4−5 事件報告
王家の別荘に戻り、早々にヨハンに報告を入れる。
「トラブルが起きたとは聞いた。分かる範囲で内容を教えてくれ」
ヨハンの声が冷たい。そりゃあそうだ。カーライル家関係でヨハンの居場所が知られたくない相手に知られてしまえば、保安上の問題が起きる可能性がある。

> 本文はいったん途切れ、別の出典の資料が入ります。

(** * Active-learning sentiment analysis: normalizer, tracker queries, corpus partition

    A shallow embedding of the two notebooks of the repository:

    - [02_mlflow_management.ipynb]: [preprocessor], [get_top_runs],
      [load_model];
    - the data-preparation notebook: the partition of the IMDB corpus into
      [training_set], [validation_set] and [unlabeled_pool].

    Python [str] values are sequences of Unicode code points ([text]);
    dictionaries are [gmap]s; exceptions are values of [exn] carried by a
    small state-and-error monad whose state is the module-level [CONFIG]
    dictionary. *)

From Stdlib Require Import NArith ZArith QArith Lqa Ascii String List Lia.
From stdpp Require Import base option list sorting gmap strings pretty.

Local Open Scope nat_scope.

(** ** Python values *)

Module Py.

(** A code point. *)
Definition char := N.

(** A Python [str]. *)
Definition text := list char.

(** A literal, from its ASCII spelling. *)
Definition str (s : string) : text :=
  map N_of_ascii (list_ascii_of_string s).

(** The exceptions the notebooks can raise. *)
Inductive exn :=
| KeyError (key : string)
| IndexError
| ValueError
| NotFoundError (what : string)
| Exception (msg : string).

(** What a call of [preprocessor] receives: [corpus: str or list]. *)
Inductive value :=
| PStr (s : text)
| PList (l : list text).

(** Shape of a value: a bare string, or a list of a given length. *)
Inductive shape :=
| ShapeStr
| ShapeList (n : nat).

Definition shape_of (v : value) : shape :=
  match v with
  | PStr _ => ShapeStr
  | PList l => ShapeList (length l)
  end.

(** [sep.join(parts)] *)
Fixpoint join (sep : text) (parts : list text) : text :=
  match parts with
  | [] => []
  | [p] => p
  | p :: ps => p ++ sep ++ join sep ps
  end.

(** One double-quote character, for messages that contain it. *)
Definition dq : string := String (ascii_of_nat 34) EmptyString.

(** Code that raises but reads no global: [try x <- m; k]. *)
Definition try_bind {A B} (m : exn + A) (k : A -> exn + B) : exn + B :=
  match m with
  | inl e => inl e
  | inr a => k a
  end.

(** [d[key]] on a dictionary. *)
Definition subscript {V} (d : gmap string V) (key : string) : exn + V :=
  match d !! key with
  | Some v => inr v
  | None => inl (KeyError key)
  end.

End Py.

Import Py.

(** ** Computations that read the module globals and may raise *)

Module Eff.

(** The module-level dictionary [CONFIG]. *)
Abbreviation globals := (gmap string string).

Definition M (A : Type) : Type := globals -> (exn + A) * globals.

Definition ret {A} (a : A) : M A := fun g => (inr a, g).

Definition raise {A} (e : exn) : M A := fun g => (inl e, g).

Definition bind {A B} (m : M A) (k : A -> M B) : M B :=
  fun g =>
    match m g with
    | (inl e, g') => (inl e, g')
    | (inr a, g') => k a g'
    end.

(** [CONFIG[key]] *)
Definition getitem (key : string) : M string :=
  fun g =>
    match g !! key with
    | Some v => (inr v, g)
    | None => (inl (KeyError key), g)
    end.

(** A list comprehension whose element expression may raise. *)
Fixpoint comprehension {A B} (f : A -> M B) (l : list A) : M (list B) :=
  match l with
  | [] => ret []
  | x :: l' => bind (f x) (fun y => bind (comprehension f l') (fun ys => ret (y :: ys)))
  end.

(** [m] reads nothing of the globals but [key] and leaves them as they
    are. *)
Definition reads_only (key : string) {A} (m : M A) : Prop :=
  forall g g', g !! key = g' !! key -> fst (m g) = fst (m g') /\ snd (m g) = g.

End Eff.

Import Eff.

Notation "'do' x <- m ; k" := (bind m (fun x => k))
  (at level 10, x name, m at level 100, k at level 200).

Notation "'try' x <- m ; k" := (try_bind m (fun x => k))
  (at level 10, x name, m at level 100, k at level 200).

(** ** The regular expressions of [preprocessor] *)

Module Re.

(** The fragment of [re] the notebook uses: a sequence of character
    classes, each taken once or under a greedy [+]. *)
Inductive quant := One | Plus.

Record item := Item { cls : char -> bool; rep : quant }.

Definition pattern := list item.

(** Greedy repetition with backtracking: take one more character of the
    class when the rest of the match then succeeds, otherwise continue
    with [k] from here. *)
Fixpoint match_star (c : char -> bool) (k : text -> option nat) (s : text) : option nat :=
  match s with
  | [] => k []
  | x :: r =>
      if c x then
        match match_star c k r with
        | Some n => Some (S n)
        | None => k s
        end
      else k s
  end.

(** Length of the match of [p] anchored at the head of [s]. *)
Fixpoint match_items (p : pattern) : text -> option nat :=
  match p with
  | [] => fun _ => Some 0
  | it :: p' => fun s =>
      match s with
      | [] => None
      | x :: r =>
          if cls it x then
            S <$> match rep it with
                  | One => match_items p' r
                  | Plus => match_star (cls it) (match_items p') r
                  end
          else None
      end
  end.

(** [re.sub(p, repl, s)]: leftmost non-overlapping matches, scanned left
    to right; [skip] counts the characters of the current match still to
    be dropped.  Every pattern here needs at least one character, so the
    empty-match rule of [re.sub] never applies. *)
Fixpoint sub_from (p : pattern) (repl : text) (skip : nat) (s : text) : text :=
  match s with
  | [] => []
  | x :: r =>
      match skip with
      | S k => sub_from p repl k r
      | O =>
          match match_items p s with
          | Some (S k) => repl ++ sub_from p repl k r
          | _ => x :: sub_from p repl 0 r
          end
      end
  end.

Definition sub (p : pattern) (repl : text) (s : text) : text :=
  sub_from p repl 0 s.

Definition in_range (lo hi c : N) : bool := (lo <=? c)%N && (c <=? hi)%N.

(** [[a-zA-Z0-9]] *)
Definition is_alnum (c : char) : bool :=
  in_range 97 122 c || in_range 65 90 c || in_range 48 57 c.

(** [\s] on a [str] pattern: the Unicode whitespace code points. *)
Definition is_space (c : char) : bool :=
  in_range 9 13 c || in_range 28 32 c || (c =? 133)%N || (c =? 160)%N
  || (c =? 5760)%N || in_range 8192 8202 c || (c =? 8232)%N || (c =? 8233)%N
  || (c =? 8239)%N || (c =? 8287)%N || (c =? 12288)%N.

Definition lt_sign : char := 60%N.
Definition gt_sign : char := 62%N.
Definition space : char := 32%N.

(** [r'<[^>]+>'] *)
Definition html_tag : pattern :=
  [ Item (N.eqb lt_sign) One;
    Item (fun c => negb (c =? gt_sign)%N) Plus;
    Item (N.eqb gt_sign) One ].

(** ["[^a-zA-Z0-9]+"] *)
Definition non_alphanumeric : pattern :=
  [ Item (fun c => negb (is_alnum c)) Plus ].

(** ["\s+"] *)
Definition whitespaces : pattern :=
  [ Item is_space Plus ].

End Re.

(** ** The text normalizer: [preprocessor] *)

Module Normalizer.

(** [wordnet.ADJ], [wordnet.NOUN], [wordnet.VERB], [wordnet.ADV]. *)
Inductive wordnet_pos := ADJ | NOUN | VERB | ADV.

(** The NLTK entry points [preprocessor] calls.  They are library code;
    the notebook only composes them. *)
Record nltk := Nltk {
  word_tokenize : text -> list text;
  porter_stem : text -> text;
  wordnet_lemmatize : text -> wordnet_pos -> text;
  pos_tag : list text -> list (text * text)
}.

(** [str.lower] on one character.  Outside ASCII no code point lowers to
    one of the keys of [tag_dict], so only the ASCII letters matter for
    the lookup below. *)
Definition lower (c : char) : char :=
  if Re.in_range 65 90 c then (c + 32)%N else c.

Definition tag_dict : gmap text wordnet_pos :=
  {[ str "j" := ADJ; str "n" := NOUN; str "v" := VERB; str "r" := ADV ]}.

(** [pos_tagger(word)]: [nltk.pos_tag([word])[0][1][0].lower()], then
    [tag_dict.get(tag, wordnet.NOUN)]. *)
Definition pos_tagger (nl : nltk) (word : text) : M wordnet_pos :=
  match pos_tag nl [word] with
  | [] => raise IndexError
  | (_, tag) :: _ =>
      match tag with
      | [] => raise IndexError
      | c :: _ => ret (default NOUN (tag_dict !! [lower c]))
      end
  end.

Definition normalizer_message : string :=
  "Please enter CONFIG[" +:+ dq +:+ "NORMALIZER" +:+ dq +:+ "] as "
  +:+ dq +:+ "stem" +:+ dq +:+ " or " +:+ dq +:+ "lemma" +:+ dq.

(** The three [re.sub] calls at the head of the loop body. *)
Definition clean (t : text) : text :=
  let t := Re.sub Re.html_tag [] t in
  let t := Re.sub Re.non_alphanumeric (str " ") t in
  Re.sub Re.whitespaces (str " ") t.

(** The body of [for text in corpus]. *)
Definition loop_body (nl : nltk) (t : text) : M text :=
  let t := clean t in
  do normalizer <- getitem "NORMALIZER";
  if String.eqb normalizer "stem" then
    ret (join (str " ") (map (porter_stem nl) (word_tokenize nl t)))
  else if String.eqb normalizer "lemma" then
    do ws <- comprehension
               (fun w => do pos <- pos_tagger nl w; ret (wordnet_lemmatize nl w pos))
               (word_tokenize nl t);
    ret (join (str " ") ws)
  else raise (Exception normalizer_message).

Fixpoint for_text_in (nl : nltk) (corpus preprocessed_corpus : list text) : M (list text) :=
  match corpus with
  | [] => ret preprocessed_corpus
  | t :: rest =>
      do t' <- loop_body nl t;
      for_text_in nl rest (preprocessed_corpus ++ [t'])
  end.

Definition preprocessor (nl : nltk) (corpus : value) : M value :=
  let corpus := match corpus with PStr s => [s] | PList l => l end in
  do preprocessed_corpus <- for_text_in nl corpus [];
  ret (PList preprocessed_corpus).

「街を歩いていたら、私に近寄って来る人がいたので、その場で足踏みをして知らせたの。それで付いて来てくれた三人が気付いてくれて、私に話しかけようとしたその人を取り押さえたから実害は全くなかったの。でも問題は、その人と私が会った事があると知っている人間が、カーライル家の三人しかいないという事。エリザベスお姉様とその侍女のアンナ、私の侍女のニアの三人だけ。そして、カーライル家の人間が私の今の居場所を知っているとは思わないから、この三人の背後の人間にそれだけの情報を得られる人間がいるから、気を付けて欲しいの」
「元侍女のアンナ・ダドリーは収監中で、刑の執行を待つ身だから誰かに情報を出す事は無い」
ヨハンは簡単に言うが、アンナの刑の執行、それは死刑の事だろう…
「ニア・チェルニーは保護を兼ねて修道院内で奉仕活動中だ。こちらも王室の厳しい監視があるから情報を漏らす可能性は無い」
つまり、後一人が情報源と断定されているんだ。
「だから、監視情報からどこへ情報が流れたかは推測されるだろう。分からないのは、その男がここへ来て何をするつもりかと言う事と、お前との関係だ」
「関係なんて全く無いわ。三年前にグラントン公爵領の避暑地にカーライル家で出かけたのだけれど、その目的はそこで行われる婚活目的のお茶会でエリザベスお姉様の婚約者を探す事だった。暇だった私は商店街を歩いていて前を見ていなかったあの男に二回ぶつかり、その縁で少し話をしただけ。あの男はエリザベスお姉様の婚約者が決まる前の最後のチャンスと思って、お姉様を見つけて縋りつこうとしていただけ。通りすがったお姉様に一方的に思いを告げ始めて、あまりの見苦しさに私は立ち去った、それだけ」
「その男をテティスに会わせる目的が分からないが?」
「嫌がらせ以上の物ではないわ。相手と話をする事を知らない男だから、一方的に自分の感情を相手に押し付けるだけ。エリザベスお姉様が被害者だと伝えれば、私に詰め寄って場合によっては悪評を立てる事が出来ると思ったのでしょう」
「エリザベスとその男の思惑はそれでいいかもしれないが、背後の人間の思惑は何だ?」
「それが分からないから、急いで報告しに来たのよ。あの男はエリザベスお姉様と同級生だと言っていたと思うけど、卒業後にどこで暮らしていたとしても、今、王領にやって来る様な金も暇もあるものかも分からないから、手引きをした人間を至急調べた方が良いと思うの」
ヨハンは少しの間、顎に指を当てていたが、視線を上げて言った。
「分かった。今日はもうここから出るな」
「ええ、もちろんよ…カーライル家が貴方に迷惑をかける様な事になったら、本当にごめんなさい」
「それは調べさせる。もう戻って良いぞ」
そう言われて私は自分の部屋に戻った。私に付いて来たのはファインズ家が付けた侍女兼護衛のシルビアだけで、りーせはヨハンの部屋に残った。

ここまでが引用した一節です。